Secondo Derrik de Kerckhove – sociologo, accademico e direttore scientifico di Media Duemila – la versione digitale dell’essere umano è il «gemello digitale». Siamo portati a pensare che la trasformazione digitale sia al nostro servizio, ma sta diventando sempre più evidente che siamo noi a servire la tecnologia.

Ogni qualvolta interagiamo con piattaforme e dispositivi intelligenti collegate ad esse, tutte le nostre attività sono tracciate, catalogate e riciclate e assurgono la connotazione di una sorta di “inconscio digitale” sparso nelle banche dati presente nella rete.

Se ci soffermiamo a pensare, di fatto, ognuno di noi ha un “gemello digitale” che potrebbe in futuro gestire – in un luogo qualsiasi della rete – i nostri dati personali, consigliarci prodotti o servizi veicolando, così, le nostre azioni.

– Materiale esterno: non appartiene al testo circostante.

(** * The Vagrant inventory plugin ([vagrant.py]): model and properties

    The plugin shells out to [vagrant], reads its machine-readable output,
    builds a dictionary of machines (the snapshot), optionally stores it in
    the inventory cache, and fills the Ansible inventory from it.

    Modelling choices, all read off the source:
    - text is [string], one character per byte; both parsers take the text
      [str(output)] of a process and cut it where the source does, at the
      four characters of ['\\r\\n']; [str(output)] is the output itself under
      Python 2 and [Py.bytes_repr output] under Python 3, and the lines of an
      output at its own line boundaries are [output_lines];
    - [int] and [str] follow CPython 3 on ASCII text, with no limit on the
      number of digits; [os.path.isabs] is the POSIX one;
    - Python dictionaries are [gmap]s, the inventory's groups and hosts are
      [gset]s; [results.items()] is [map_to_list], and the loop over it gives
      the same inventory in any order ([populate_any_order]);
    - statements run in a small state-and-exception monad over a [World]
      holding the working directory, the subprocess calls made so far, what
      was printed, the cache and the inventory;
    - a local variable that may be unbound is an [option]. *)

From Stdlib Require Import ZArith String Ascii DecimalString.
From stdpp Require Import gmap strings list fin_maps.

Local Open Scope string_scope.
Local Open Scope Z_scope.
Set Warnings "-clear-no-such-hyp".

(** ** Python text primitives *)

Module Py.

(** [s.split(sep)] for a non-empty [sep]: the text is cut at the
    non-overlapping occurrences of [sep], scanning from the left.  [skip]
    counts the characters of a separator that are still to be dropped. *)
Fixpoint split_from (sep : string) (skip : nat) (s : string) : list string :=
  match s with
  | EmptyString => [EmptyString]
  | String c s' =>
      match skip with
      | S k => split_from sep k s'
      | O =>
          if String.prefix sep s
          then EmptyString :: split_from sep (String.length sep - 1) s'
          else match split_from sep O s' with
               | piece :: rest => String c piece :: rest
               | [] => [String c EmptyString]
               end
      end
  end.

Definition split (sep s : string) : list string := split_from sep 0 s.

(** [sep.join(pieces)] *)
Fixpoint join (sep : string) (pieces : list string) : string :=
  match pieces with
  | [] => EmptyString
  | [p] => p
  | p :: rest => p ++ sep ++ join sep rest
  end.

(** [parts[i]] used under a [len(parts)] guard. *)
Definition item (parts : list string) (i : nat) : string :=
  nth i parts EmptyString.

(** Characters [int()] and [strip()] treat as white space. *)
Definition is_space (c : ascii) : bool :=
  let n := nat_of_ascii c in
  ((9 <=? n) && (n <=? 13) || (28 <=? n) && (n <=? 32))%nat.

Fixpoint lstrip (s : string) : string :=
  match s with
  | String c s' => if is_space c then lstrip s' else s
  | EmptyString => EmptyString
  end.

Fixpoint rev_onto (s acc : string) : string :=
  match s with
  | EmptyString => acc
  | String c s' => rev_onto s' (String c acc)
  end.

Definition rev (s : string) : string := rev_onto s EmptyString.
Definition rstrip (s : string) : string := rev (lstrip (rev s)).
Definition strip (s : string) : string := rstrip (lstrip s).

Definition digit_of (c : ascii) : option Z :=
  let n := nat_of_ascii c in
  if ((48 <=? n) && (n <=? 57))%nat then Some (Z.of_nat n - 48) else None.

(** The digits of a decimal literal; a single underscore may stand between
    two digits.  [after_digit] tells whether the previous character was a
    digit. *)
Fixpoint digits (acc : Z) (after_digit : bool) (s : string) : option Z :=
  match s with
  | EmptyString => if after_digit then Some acc else None
  | String c s' =>
      if Ascii.eqb c "_"
      then if after_digit then digits acc false s' else None
      else match digit_of c with
           | Some d => digits (10 * acc + d) true s'
           | None => None
           end
  end.

(** [int(s)] on text, base 10; [None] stands for [ValueError]. *)
Definition int (s : string) : option Z :=
  match strip s with
  | String "+" r => digits 0 false r
  | String "-" r => Z.opp <$> digits 0 false r
  | t => digits 0 false t
  end.

(** [str(n)] for an integer. *)
Definition str (n : Z) : string := NilZero.string_of_int (Z.to_int n).


(** [os.path.isabs] (posixpath). *)
Definition isabs (p : string) : bool := String.prefix "/" p.

(** [str(output)] under Python 3, where [output] is a bytes object: the
    letter b and the bytes between quotes, with backslash, the quote, tab,
    line feed and carriage return written as backslash escapes and every
    other byte outside the printable range as [\xhh].  The quote is the single
    one unless the bytes hold a single quote and no double quote. *)
Definition hex_digit (n : nat) : ascii :=
  nth n (list_ascii_of_string "0123456789abcdef") "0"%char.

Fixpoint contains (c : ascii) (s : string) : bool :=
  match s with
  | EmptyString => false
  | String a s' => Ascii.eqb a c || contains c s'
  end.

Definition double_quote : ascii := ascii_of_nat 34.

Definition escape_byte (quote c : ascii) : string :=
  let n := nat_of_ascii c in
  if Ascii.eqb c quote || Ascii.eqb c "\"
  then String "\" (String c EmptyString)
  else if (n =? 9)%nat then "\t"
  else if (n =? 10)%nat then "\n"
  else if (n =? 13)%nat then "\r"
  else if ((n <? 32) || (127 <=? n))%nat
  then String "\" (String "x" (String (hex_digit (n / 16))
         (String (hex_digit (n mod 16)) EmptyString)))
  else String c EmptyString.

Fixpoint escape (quote : ascii) (s : string) : string :=
  match s with
  | EmptyString => EmptyString
  | String c s' => escape_byte quote c ++ escape quote s'
  end.

Definition bytes_repr (raw : string) : string :=
  let quote := if contains "'" raw && negb (contains double_quote raw)
               then double_quote else "'"%char in
  String "b" (String quote (escape quote raw ++ String quote EmptyString)).

End Py.

(** ** The snapshot, the inventory and the world *)

(** A machine's record is a dictionary with at most the key [ssh_port]; the
    snapshot ([results] in the source) maps machine names to records. *)
Abbreviation MachineRecord := (gmap string Z).
Abbreviation Snapshot := (gmap string (gmap string Z)).

Inductive value : Type :=
  | VStr (s : string)
  | VInt (n : Z).

(** Modelled from the spec: the inventory of the host framework
    ([self.inventory]) is not part of this repository.  The spec describes it
    as a sink with the operations add group, add host and set variable, with
    idempotent add semantics: groups and hosts are sets, membership is a set
    of (group, host) pairs, and a variable of an entity holds the value set
    last. *)
Record Inventory : Type := {
  inv_groups : gset string;
  inv_hosts : gset string;
  inv_members : gset (string * string);
  inv_vars : gmap (string * string) value
}.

Dinanzi a noi un futuro oramai prossimo – se non ricorriamo ai ripari – in cui parte delle nostre scelte sarà delegato a un’entità astratta che, in teoria, ci rappresenta ma su cui, di fatto, non abbiamo controllo in quanto il tutto gestito dai leviatani tecnologici. Gli algoritmi che quotidianamente utilizziamo e che sembrano essere al nostro fianco per facilitarci e semplificarci la vita, le scelte e le decisioni, in realtà sono tutt’altro che semplici strumenti tecnici neutrali: essi sono il risultato di un “Capitalismo della sorveglianza” a cui urge porgere freno.

Stiamo diventando “trasparenti” ed è importante riflettere sul processo di digitalizzazione e sul potere delle Big Tech sulle nostre vite, in modo da riuscire a comprende sempre più i meccanismi che essi sottendono e sull’influenza che possono esercitare sulla nostra vita, sulla socialità e sul benessere personale oltre che sulla quotidianità di tutti noi in termini di sicurezza, libertà del consumatore e del cittadino.